Task directions: Determine the number of lines below that contain "otherwise". Write nothing but that number.

Extracted entries:
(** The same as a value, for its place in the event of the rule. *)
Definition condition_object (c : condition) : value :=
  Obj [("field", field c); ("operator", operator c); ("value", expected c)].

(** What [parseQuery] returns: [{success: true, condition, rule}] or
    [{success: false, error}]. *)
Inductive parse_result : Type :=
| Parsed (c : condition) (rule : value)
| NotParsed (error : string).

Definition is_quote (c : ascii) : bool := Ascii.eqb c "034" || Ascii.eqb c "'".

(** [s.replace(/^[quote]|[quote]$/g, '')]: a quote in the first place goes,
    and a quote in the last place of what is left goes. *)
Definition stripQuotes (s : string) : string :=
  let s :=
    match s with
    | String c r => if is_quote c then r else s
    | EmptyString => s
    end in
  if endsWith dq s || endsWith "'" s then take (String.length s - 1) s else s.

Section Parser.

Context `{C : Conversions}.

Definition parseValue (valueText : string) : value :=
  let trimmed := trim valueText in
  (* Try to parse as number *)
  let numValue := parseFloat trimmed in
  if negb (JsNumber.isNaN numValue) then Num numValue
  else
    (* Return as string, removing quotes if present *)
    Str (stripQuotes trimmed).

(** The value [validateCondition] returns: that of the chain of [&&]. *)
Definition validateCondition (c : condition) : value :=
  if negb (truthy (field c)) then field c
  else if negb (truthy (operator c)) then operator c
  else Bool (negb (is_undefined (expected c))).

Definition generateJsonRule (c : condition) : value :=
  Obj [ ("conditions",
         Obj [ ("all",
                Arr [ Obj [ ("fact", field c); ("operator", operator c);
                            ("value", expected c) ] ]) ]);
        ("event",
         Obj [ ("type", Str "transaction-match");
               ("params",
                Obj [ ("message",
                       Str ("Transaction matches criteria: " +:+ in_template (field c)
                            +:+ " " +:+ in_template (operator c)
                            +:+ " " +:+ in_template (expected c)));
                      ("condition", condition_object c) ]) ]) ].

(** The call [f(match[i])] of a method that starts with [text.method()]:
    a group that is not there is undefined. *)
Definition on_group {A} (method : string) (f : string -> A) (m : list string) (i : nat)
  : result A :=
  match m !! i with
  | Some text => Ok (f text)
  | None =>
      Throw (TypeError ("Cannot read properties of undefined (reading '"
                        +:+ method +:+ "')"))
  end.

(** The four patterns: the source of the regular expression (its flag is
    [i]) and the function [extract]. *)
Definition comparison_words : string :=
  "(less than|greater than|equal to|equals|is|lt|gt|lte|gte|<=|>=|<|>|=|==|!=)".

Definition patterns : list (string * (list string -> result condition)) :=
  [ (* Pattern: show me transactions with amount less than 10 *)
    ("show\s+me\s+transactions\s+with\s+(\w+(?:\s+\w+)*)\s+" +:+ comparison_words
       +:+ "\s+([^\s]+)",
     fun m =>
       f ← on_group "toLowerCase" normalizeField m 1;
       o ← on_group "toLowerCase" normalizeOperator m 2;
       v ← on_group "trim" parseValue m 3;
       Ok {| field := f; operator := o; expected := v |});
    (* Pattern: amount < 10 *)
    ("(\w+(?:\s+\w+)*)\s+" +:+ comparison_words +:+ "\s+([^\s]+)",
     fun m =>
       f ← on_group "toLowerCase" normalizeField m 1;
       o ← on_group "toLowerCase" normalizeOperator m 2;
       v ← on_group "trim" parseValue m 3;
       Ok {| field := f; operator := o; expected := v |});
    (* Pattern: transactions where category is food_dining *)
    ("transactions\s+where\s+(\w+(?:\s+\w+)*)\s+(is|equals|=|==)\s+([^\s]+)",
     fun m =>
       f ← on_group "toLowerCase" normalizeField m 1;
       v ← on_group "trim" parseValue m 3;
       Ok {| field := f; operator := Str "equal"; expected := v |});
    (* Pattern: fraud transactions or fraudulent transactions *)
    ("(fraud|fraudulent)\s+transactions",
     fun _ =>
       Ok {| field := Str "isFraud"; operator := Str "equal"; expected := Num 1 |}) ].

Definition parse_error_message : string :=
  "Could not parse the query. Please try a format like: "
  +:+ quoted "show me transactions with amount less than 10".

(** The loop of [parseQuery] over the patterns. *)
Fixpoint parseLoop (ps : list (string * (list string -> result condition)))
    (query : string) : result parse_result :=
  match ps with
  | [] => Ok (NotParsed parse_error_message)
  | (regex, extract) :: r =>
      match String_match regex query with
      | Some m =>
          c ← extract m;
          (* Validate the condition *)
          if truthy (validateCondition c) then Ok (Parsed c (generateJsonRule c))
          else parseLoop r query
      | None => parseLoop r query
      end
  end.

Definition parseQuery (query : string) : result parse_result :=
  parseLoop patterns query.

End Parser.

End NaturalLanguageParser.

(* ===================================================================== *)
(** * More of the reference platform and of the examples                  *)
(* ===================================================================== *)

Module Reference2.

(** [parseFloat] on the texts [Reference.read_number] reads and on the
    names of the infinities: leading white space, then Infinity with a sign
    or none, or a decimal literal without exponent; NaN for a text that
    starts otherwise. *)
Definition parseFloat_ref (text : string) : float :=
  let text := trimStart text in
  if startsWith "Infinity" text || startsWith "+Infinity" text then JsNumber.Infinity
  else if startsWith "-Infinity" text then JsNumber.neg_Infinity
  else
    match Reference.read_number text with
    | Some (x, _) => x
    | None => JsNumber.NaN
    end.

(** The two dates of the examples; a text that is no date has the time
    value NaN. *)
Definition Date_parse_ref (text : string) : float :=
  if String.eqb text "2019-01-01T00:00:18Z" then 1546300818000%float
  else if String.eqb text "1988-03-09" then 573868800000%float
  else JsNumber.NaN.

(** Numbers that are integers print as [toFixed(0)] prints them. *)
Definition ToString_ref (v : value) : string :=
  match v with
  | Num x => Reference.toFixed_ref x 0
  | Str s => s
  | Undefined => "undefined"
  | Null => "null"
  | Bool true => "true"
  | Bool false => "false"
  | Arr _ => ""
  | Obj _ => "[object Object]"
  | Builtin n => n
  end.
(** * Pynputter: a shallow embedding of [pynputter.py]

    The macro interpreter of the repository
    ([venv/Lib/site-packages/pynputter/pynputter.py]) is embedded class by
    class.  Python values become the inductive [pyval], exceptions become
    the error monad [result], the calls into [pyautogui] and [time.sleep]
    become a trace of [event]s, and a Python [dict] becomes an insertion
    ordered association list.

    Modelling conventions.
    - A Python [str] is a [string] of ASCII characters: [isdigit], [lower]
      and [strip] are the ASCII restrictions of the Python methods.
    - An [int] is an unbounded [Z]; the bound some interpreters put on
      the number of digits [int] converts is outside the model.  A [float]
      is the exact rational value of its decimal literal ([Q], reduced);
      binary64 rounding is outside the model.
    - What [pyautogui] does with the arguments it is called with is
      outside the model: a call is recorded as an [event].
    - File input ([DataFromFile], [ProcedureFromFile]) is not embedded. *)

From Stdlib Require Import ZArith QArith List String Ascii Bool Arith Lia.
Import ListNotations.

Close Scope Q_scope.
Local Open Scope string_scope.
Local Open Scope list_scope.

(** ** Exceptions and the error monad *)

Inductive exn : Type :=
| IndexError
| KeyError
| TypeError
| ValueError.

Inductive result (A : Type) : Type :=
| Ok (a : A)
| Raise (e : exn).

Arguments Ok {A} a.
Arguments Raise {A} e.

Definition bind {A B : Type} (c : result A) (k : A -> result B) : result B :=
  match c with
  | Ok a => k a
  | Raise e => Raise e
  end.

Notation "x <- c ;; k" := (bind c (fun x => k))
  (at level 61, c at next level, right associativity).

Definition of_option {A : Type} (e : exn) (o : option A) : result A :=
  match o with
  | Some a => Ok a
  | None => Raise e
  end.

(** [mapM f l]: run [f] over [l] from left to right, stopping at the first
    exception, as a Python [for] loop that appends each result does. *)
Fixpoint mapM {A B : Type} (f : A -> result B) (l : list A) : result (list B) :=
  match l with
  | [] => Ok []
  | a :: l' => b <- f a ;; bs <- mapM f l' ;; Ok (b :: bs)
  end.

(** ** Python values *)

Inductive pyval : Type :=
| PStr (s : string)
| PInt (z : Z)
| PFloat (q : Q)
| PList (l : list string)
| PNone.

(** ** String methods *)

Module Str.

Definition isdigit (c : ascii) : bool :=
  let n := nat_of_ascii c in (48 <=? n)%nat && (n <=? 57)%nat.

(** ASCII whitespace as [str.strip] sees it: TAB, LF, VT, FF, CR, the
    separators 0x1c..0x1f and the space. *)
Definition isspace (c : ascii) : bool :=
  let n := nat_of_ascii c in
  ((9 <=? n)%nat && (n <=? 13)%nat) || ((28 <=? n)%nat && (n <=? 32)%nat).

...

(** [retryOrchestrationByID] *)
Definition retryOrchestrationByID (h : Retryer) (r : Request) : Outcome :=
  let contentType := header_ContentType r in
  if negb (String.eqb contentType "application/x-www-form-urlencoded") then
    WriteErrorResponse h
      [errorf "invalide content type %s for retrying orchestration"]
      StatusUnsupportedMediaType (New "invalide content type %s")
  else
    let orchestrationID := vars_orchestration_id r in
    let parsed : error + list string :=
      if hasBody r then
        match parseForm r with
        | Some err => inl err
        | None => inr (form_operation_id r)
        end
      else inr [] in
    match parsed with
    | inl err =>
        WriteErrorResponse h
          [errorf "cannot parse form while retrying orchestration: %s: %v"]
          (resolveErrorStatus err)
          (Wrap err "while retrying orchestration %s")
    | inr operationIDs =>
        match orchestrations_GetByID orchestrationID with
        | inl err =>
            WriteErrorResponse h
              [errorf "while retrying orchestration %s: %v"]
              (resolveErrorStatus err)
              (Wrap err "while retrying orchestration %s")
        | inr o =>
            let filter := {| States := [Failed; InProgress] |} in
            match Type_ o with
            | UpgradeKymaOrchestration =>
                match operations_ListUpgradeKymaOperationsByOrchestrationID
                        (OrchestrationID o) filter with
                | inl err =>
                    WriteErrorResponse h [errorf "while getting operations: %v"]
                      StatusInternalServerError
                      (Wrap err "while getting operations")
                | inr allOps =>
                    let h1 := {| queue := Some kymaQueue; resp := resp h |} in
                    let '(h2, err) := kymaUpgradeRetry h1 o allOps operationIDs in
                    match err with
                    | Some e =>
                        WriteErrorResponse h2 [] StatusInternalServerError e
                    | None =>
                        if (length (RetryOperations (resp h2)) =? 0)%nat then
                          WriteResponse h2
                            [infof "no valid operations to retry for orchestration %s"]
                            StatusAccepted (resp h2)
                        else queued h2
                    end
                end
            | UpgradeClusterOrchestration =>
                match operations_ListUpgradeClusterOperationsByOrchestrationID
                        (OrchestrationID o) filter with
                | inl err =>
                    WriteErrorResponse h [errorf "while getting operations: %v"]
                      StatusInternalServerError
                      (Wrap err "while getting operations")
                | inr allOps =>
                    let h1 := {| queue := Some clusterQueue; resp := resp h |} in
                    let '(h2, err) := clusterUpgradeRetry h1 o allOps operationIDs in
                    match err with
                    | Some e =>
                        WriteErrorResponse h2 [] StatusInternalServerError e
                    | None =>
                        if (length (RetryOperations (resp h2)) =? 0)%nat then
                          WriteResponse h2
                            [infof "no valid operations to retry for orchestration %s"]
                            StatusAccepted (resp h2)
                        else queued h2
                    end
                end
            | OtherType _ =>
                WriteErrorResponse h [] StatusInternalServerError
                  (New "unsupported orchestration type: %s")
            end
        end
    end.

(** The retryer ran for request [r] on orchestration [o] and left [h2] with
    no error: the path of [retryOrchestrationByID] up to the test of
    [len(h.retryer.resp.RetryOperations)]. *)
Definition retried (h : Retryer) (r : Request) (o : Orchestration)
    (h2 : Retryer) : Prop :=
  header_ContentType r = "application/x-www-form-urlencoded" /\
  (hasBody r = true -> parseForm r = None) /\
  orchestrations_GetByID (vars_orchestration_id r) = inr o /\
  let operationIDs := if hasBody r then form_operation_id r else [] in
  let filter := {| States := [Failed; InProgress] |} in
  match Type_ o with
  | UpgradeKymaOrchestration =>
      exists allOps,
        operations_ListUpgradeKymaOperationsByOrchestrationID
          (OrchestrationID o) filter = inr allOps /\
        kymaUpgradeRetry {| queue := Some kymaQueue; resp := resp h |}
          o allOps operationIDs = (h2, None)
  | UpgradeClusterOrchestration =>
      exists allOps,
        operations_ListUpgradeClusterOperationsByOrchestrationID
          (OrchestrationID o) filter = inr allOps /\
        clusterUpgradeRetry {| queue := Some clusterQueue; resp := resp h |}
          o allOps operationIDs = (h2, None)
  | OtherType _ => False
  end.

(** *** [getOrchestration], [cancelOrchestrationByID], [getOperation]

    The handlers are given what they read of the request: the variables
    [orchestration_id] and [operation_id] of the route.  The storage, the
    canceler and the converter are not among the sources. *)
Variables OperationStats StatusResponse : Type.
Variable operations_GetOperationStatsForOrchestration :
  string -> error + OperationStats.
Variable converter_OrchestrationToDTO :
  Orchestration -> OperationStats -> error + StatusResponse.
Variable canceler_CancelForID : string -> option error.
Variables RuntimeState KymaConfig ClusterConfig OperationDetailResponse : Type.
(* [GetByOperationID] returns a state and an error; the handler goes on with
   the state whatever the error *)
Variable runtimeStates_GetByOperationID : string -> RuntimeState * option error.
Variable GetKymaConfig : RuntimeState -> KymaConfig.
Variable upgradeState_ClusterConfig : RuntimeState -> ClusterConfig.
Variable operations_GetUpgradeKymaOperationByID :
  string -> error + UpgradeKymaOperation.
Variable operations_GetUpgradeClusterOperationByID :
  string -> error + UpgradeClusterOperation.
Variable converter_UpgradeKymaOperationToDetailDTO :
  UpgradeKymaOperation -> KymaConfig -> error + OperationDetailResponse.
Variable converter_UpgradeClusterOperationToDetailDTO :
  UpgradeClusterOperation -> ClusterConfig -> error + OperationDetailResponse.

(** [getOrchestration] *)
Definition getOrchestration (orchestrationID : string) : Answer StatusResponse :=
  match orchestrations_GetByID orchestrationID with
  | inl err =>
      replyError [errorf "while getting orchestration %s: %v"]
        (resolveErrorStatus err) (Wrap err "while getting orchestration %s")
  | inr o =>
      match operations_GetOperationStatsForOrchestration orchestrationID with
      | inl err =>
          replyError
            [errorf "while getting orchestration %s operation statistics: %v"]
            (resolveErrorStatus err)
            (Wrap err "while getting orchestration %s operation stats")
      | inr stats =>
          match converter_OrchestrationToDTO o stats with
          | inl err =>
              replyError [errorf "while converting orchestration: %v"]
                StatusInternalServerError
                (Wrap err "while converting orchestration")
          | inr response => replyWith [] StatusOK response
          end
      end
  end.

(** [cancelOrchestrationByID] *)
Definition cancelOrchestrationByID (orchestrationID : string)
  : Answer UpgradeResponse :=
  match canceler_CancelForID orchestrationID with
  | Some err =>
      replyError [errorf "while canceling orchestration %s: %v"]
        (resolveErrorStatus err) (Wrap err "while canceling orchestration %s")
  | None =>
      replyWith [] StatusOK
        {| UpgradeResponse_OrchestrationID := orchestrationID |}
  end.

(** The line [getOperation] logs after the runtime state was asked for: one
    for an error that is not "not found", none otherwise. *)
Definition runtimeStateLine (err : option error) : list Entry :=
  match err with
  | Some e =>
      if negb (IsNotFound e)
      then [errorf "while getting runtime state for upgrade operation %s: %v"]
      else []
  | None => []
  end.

Reply to the exercise: 2